*What you need to do:* Could you set down exactly the lines in the records below between the line holding "then mkCube rx (- rx - rz) rz" and the line holding "(l : list A)", inclusive?

^^^^^^^^

(** [new BHex.Hexagon(x, y, cost, blocked)].  The cost parameter is an optional
    number ([None] when the argument is left out); the blocked parameter is any
    value.  [this.cost = (cost) ? cost : 1; this.blocked = !!blocked]. *)
Definition Hexagon_new (x y : Z) (cost : option Q) (blocked : value) : Hexagon :=
  {| pos := mkAxial x y;
     cost := match cost with
             | Some c => if truthy (VNum c) then c else 1%Q
             | None => 1%Q
             end;
     blocked := negb (negb (truthy blocked)) |}.

(** ** The grid *)

Record Grid : Type := mkGrid {
  radius : Z;
  hexes : list Hexagon
}.

(** The integers [lo, lo+1, ..., hi] a [for] loop with [<=] runs through. *)
Definition range (lo hi : Z) : list Z :=
  map (fun i => lo + Z.of_nat i) (seq 0 (Z.to_nat (hi - lo + 1))).

(** [new BHex.Grid(radius)]: three nested loops over [-radius..radius], a cell
    [(x, y)] pushed for every triple with [x + y + z == 0]. *)
Definition Grid_new (radius : Z) : Grid :=
  {| radius := if radius =? 0 then 0 else radius;
     hexes :=
       flat_map (fun x =>
         flat_map (fun y =>
           flat_map (fun z =>
             if x + y + z =? 0 then [Hexagon_new x y None VUndefined] else [])
             (range (- radius) radius))
           (range (- radius) radius))
         (range (- radius) radius) |}.

(** Neither constructor has a [throw]: a call always completes normally. *)
Definition construct_Hexagon (x y : Z) (cost : option Q) (blocked : value)
  : completion Hexagon := Normal (Hexagon_new x y cost blocked).

Definition construct_Grid (radius : Z) : completion Grid :=
  Normal (Grid_new radius).

(** [hexes.some(...)]: the first cell whose coordinates equal those of [a]. *)
Definition getHexAt (g : Grid) (a : Axial) : option Hexagon :=
  find (fun h => compareTo (pos h) a) (hexes g).

(** The six candidate positions, in the order the source lists them. *)
Definition directions (a : Axial) : list Axial :=
  [ mkAxial (ax a + 1) (ay a); mkAxial (ax a + 1) (ay a - 1);
    mkAxial (ax a) (ay a - 1); mkAxial (ax a - 1) (ay a);
    mkAxial (ax a - 1) (ay a + 1); mkAxial (ax a) (ay a + 1) ].

(** [directions.forEach(d => { var h = grid.getHexAt(d); if (h) neighbors.push(h) })] *)
Definition getNeighbors (g : Grid) (a : Axial) : list Hexagon :=
  fold_left (fun neighbors d =>
               match getHexAt g d with
               | Some h => neighbors ++ [h]
               | None => neighbors
               end) (directions a) [].

(** The integer [|ax-bx| + |ax+ay-bx-by| + |ay-by|] that [getDistance] halves. *)
Definition distance_sum (a b : Axial) : Z :=
  Z.abs (ax a - ax b) + Z.abs (ax a + ay a - ax b - ay b) + Z.abs (ay a - ay b).

Definition getDistance (a b : Axial) : Q := (inject_Z (distance_sum a b) / 2)%Q.

(** ** Rounding of fractional cube coordinates (BHex.Drawing.js) *)

Module Drawing.

Local Open Scope Q_scope.

(** A cube coordinate before rounding: its components are any numbers. *)
Record Cube : Type := mkCube { x : Q; y : Q; z : Q }.

(** [Math.round]: the nearest integer, halves going up. *)
Definition Math_round (q : Q) : Q := inject_Z (Qfloor (q + (1 # 2))).

Definition round (this : Cube) : Cube :=
  let cx := x this in
  let cy := y this in
  let cz := z this in
  let rx := Math_round cx in
  let ry := Math_round cy in
  let rz := Math_round cz in
  let x_diff := Qabs (rx - cx) in
  let y_diff := Qabs (ry - cy) in
  let z_diff := Qabs (rz - cz) in
  if Qlt_bool y_diff x_diff && Qlt_bool z_diff x_diff
  then mkCube (- ry - rz) ry rz
  else if Qlt_bool z_diff y_diff
  then mkCube rx (- rx - rz) rz
  else mkCube rx ry (- rx - ry).

(** Componentwise equality of numbers. *)
Definition Cube_eq (a b : Cube) : Prop :=
  (x a == x b /\ y a == y b /\ z a == z b)%Q.

(** [new BHex.Cube(x, y, z)] on any numbers: [this.z = z || -x-y]. *)
Definition Cube_new (x y z : Q) : Cube :=
  mkCube x y (if truthy (VNum z) then z else - x - y).

(** [toCube] of an axial position with any numbers as coordinates:
    [new BHex.Cube(this.x, -this.x - this.y, this.y)]. *)
Definition toCube (ax ay : Q) : Cube := Cube_new ax (- ax - ay) ay.

(** [toAxial]: [new BHex.Axial(this.x, this.z)]. *)
Definition toAxial (c : Cube) : Q * Q := (x c, z c).

(** The last step of [getHexAt(p)]: [new BHex.Axial(x, y).toCube().round().toAxial()]. *)
Definition nearest (ax ay : Q) : Q * Q := toAxial (round (toCube ax ay)).

End Drawing.

(** ** JavaScript objects used as maps *)

(** An object whose own properties are set one by one: setting a new key puts
    it after the keys already there, setting an old key keeps its place. *)
Definition obj (V : Type) : Type := list (string * V).

Fixpoint obj_get {V} (o : obj V) (k : string) : option V :=
  match o with
  | [] => None
  | (k', v) :: o' => if String.eqb k' k then Some v else obj_get o' k
  end.

Fixpoint obj_set {V} (o : obj V) (k : string) (v : V) : obj V :=
  match o with
  | [] => [(k, v)]
  | (k', v') :: o' =>
      if String.eqb k' k then (k, v) :: o' else (k', v') :: obj_set o' k v
  end.

(** Truthiness of [o[k]] when every stored value is an object. *)
Definition obj_has {V} (o : obj V) (k : string) : bool :=
  match obj_get o k with Some _ => true | None => false end.

(** ** Arrays updated in place *)

Fixpoint update {A} (l : list A) (i : nat) (v : A) : list A :=
  match l, i with
  | [], _ => []
  | _ :: t, O => v :: t
  | h :: t, S i' => h :: update t i' v
  end.

(** ** Search nodes *)

(** What a node's [hex] field holds: the start argument (any position) or a
    cell of the grid. *)
Inductive Place : Type :=
| AtAxial (a : Axial)
| AtHexagon (h : Hexagon).

Definition place (p : Place) : Axial :=
  match p with
  | AtAxial a => a
  | AtHexagon h => pos h
  end.

Record Node : Type := mkNode {
  hex : Place;
  parent : option nat;
  G : Q;
  H : Q;
  F : Q
}.

(** [rescore(parent, g, h)]: [this.H = h || 0; this.F = this.G + this.H].
    [h] is [None] when the argument is left out. *)
Definition rescore (this : Node) (parent : option nat) (g : Q) (h : option Q) : Node :=
  let H := match h with
           | Some q => if truthy (VNum q) then q else 0%Q
           | None => 0%Q
           end in
  {| hex := hex this; parent := parent; G := g; H := H; F := (g + H)%Q |}.

(** [new BHex.Grid.Search.Node(hex, parent, g, h)] *)
Definition Node_new (hex : Place) (parent : option nat) (g : Q) (h : option Q) : Node :=
  rescore {| hex := hex; parent := None; G := 0%Q; H := 0%Q; F := 0%Q |} parent g h.

(** The node a reference points to. *)
Definition deref (store : list Node) (id : nat) : option Node := nth_error store id.

(** The score function the heap is created with: [node => node.F]. *)
Definition scoreF (store : list Node) (id : nat) : Q :=
  match deref store id with
  | Some n => F n
  | None => 0%Q
  end.

(** ** The binary heap *)

Section Heap.

Variable score : nat -> Q.

(** Modelled from the spec: BinaryHeap.js is not among the sources; the heap
    of section 4.3 is an array, here of node references; [item content n] is
    [content[n]]. *)
Definition item (content : list nat) (n : nat) : nat := nth n content 0%nat.

(** Modelled from the spec: BinaryHeap.js is not among the sources; the
    exchange of two items that sifting is made of. *)
Definition swap (content : list nat) (i j : nat) : list nat :=
  update (update content i (item content j)) j (item content i).

(** Modelled from the spec: BinaryHeap.js is not among the sources; in the
    array of a binary heap the items at [2n+1] and [2n+2] are below the item
    at [n]. *)
Definition parent_index (n : nat) : nat := ((n + 1) / 2 - 1)%nat.

(** Modelled from the spec: BinaryHeap.js is not among the sources; section
    4.3 has the item sifted toward the root while its score is smaller than
    its parent's. *)
Fixpoint siftUp (fuel : nat) (content : list nat) (n : nat) : list nat :=
  match fuel with
  | O => content
  | S fuel' =>
      if (n =? 0)%nat then content
      else
        let parentN := parent_index n in
        if Qlt_bool (score (item content n)) (score (item content parentN))
        then siftUp fuel' (swap content n parentN) parentN
        else content
  end.

(** Modelled from the spec: BinaryHeap.js is not among the sources; section
    4.3 has the root sifted down, exchanged with its smaller child while
    that child's score is smaller. *)
Fixpoint siftDown (fuel : nat) (content : list nat) (n : nat) : list nat :=
  match fuel with
  | O => content
  | S fuel' =>
      let child2N := ((n + 1) * 2)%nat in
      let child1N := (child2N - 1)%nat in
      let elemScore := score (item content n) in
      let swap1 :=
        if (child1N <? length content)%nat
           && Qlt_bool (score (item content child1N)) elemScore
        then Some child1N else None in
      let swap2 :=
        if (child2N <? length content)%nat
           && Qlt_bool (score (item content child2N))
                       (match swap1 with
                        | None => elemScore
                        | Some _ => score (item content child1N)
                        end)
        then Some child2N else swap1 in
      match swap2 with
      | Some s => siftDown fuel' (swap content n s) s
      | None => content
      end
  end.

(** Modelled from the spec: BinaryHeap.js is not among the sources; section
    4.3: append then sift up. *)
Definition Heap_push (content : list nat) (id : nat) : list nat :=
  siftUp (length content) (content ++ [id]) (length content).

^^^^^^^^

*Finished exercise:*
  then mkCube rx (- rx - rz) rz
  else mkCube rx ry (- rx - ry).

(** Componentwise equality of numbers. *)
Definition Cube_eq (a b : Cube) : Prop :=
  (x a == x b /\ y a == y b /\ z a == z b)%Q.

(** [new BHex.Cube(x, y, z)] on any numbers: [this.z = z || -x-y]. *)
Definition Cube_new (x y z : Q) : Cube :=
  mkCube x y (if truthy (VNum z) then z else - x - y).

(** [toCube] of an axial position with any numbers as coordinates:
    [new BHex.Cube(this.x, -this.x - this.y, this.y)]. *)
Definition toCube (ax ay : Q) : Cube := Cube_new ax (- ax - ay) ay.

(** [toAxial]: [new BHex.Axial(this.x, this.z)]. *)
Definition toAxial (c : Cube) : Q * Q := (x c, z c).

(** The last step of [getHexAt(p)]: [new BHex.Axial(x, y).toCube().round().toAxial()]. *)
Definition nearest (ax ay : Q) : Q * Q := toAxial (round (toCube ax ay)).

End Drawing.

(** ** JavaScript objects used as maps *)

(** An object whose own properties are set one by one: setting a new key puts
    it after the keys already there, setting an old key keeps its place. *)
Definition obj (V : Type) : Type := list (string * V).

Fixpoint obj_get {V} (o : obj V) (k : string) : option V :=
  match o with
  | [] => None
  | (k', v) :: o' => if String.eqb k' k then Some v else obj_get o' k
  end.

Fixpoint obj_set {V} (o : obj V) (k : string) (v : V) : obj V :=
  match o with
  | [] => [(k, v)]
  | (k', v') :: o' =>
      if String.eqb k' k then (k, v) :: o' else (k', v') :: obj_set o' k v
  end.

(** Truthiness of [o[k]] when every stored value is an object. *)
Definition obj_has {V} (o : obj V) (k : string) : bool :=
  match obj_get o k with Some _ => true | None => false end.

(** ** Arrays updated in place *)

Fixpoint update {A} (l : list A) (i : nat) (v : A) : list A :=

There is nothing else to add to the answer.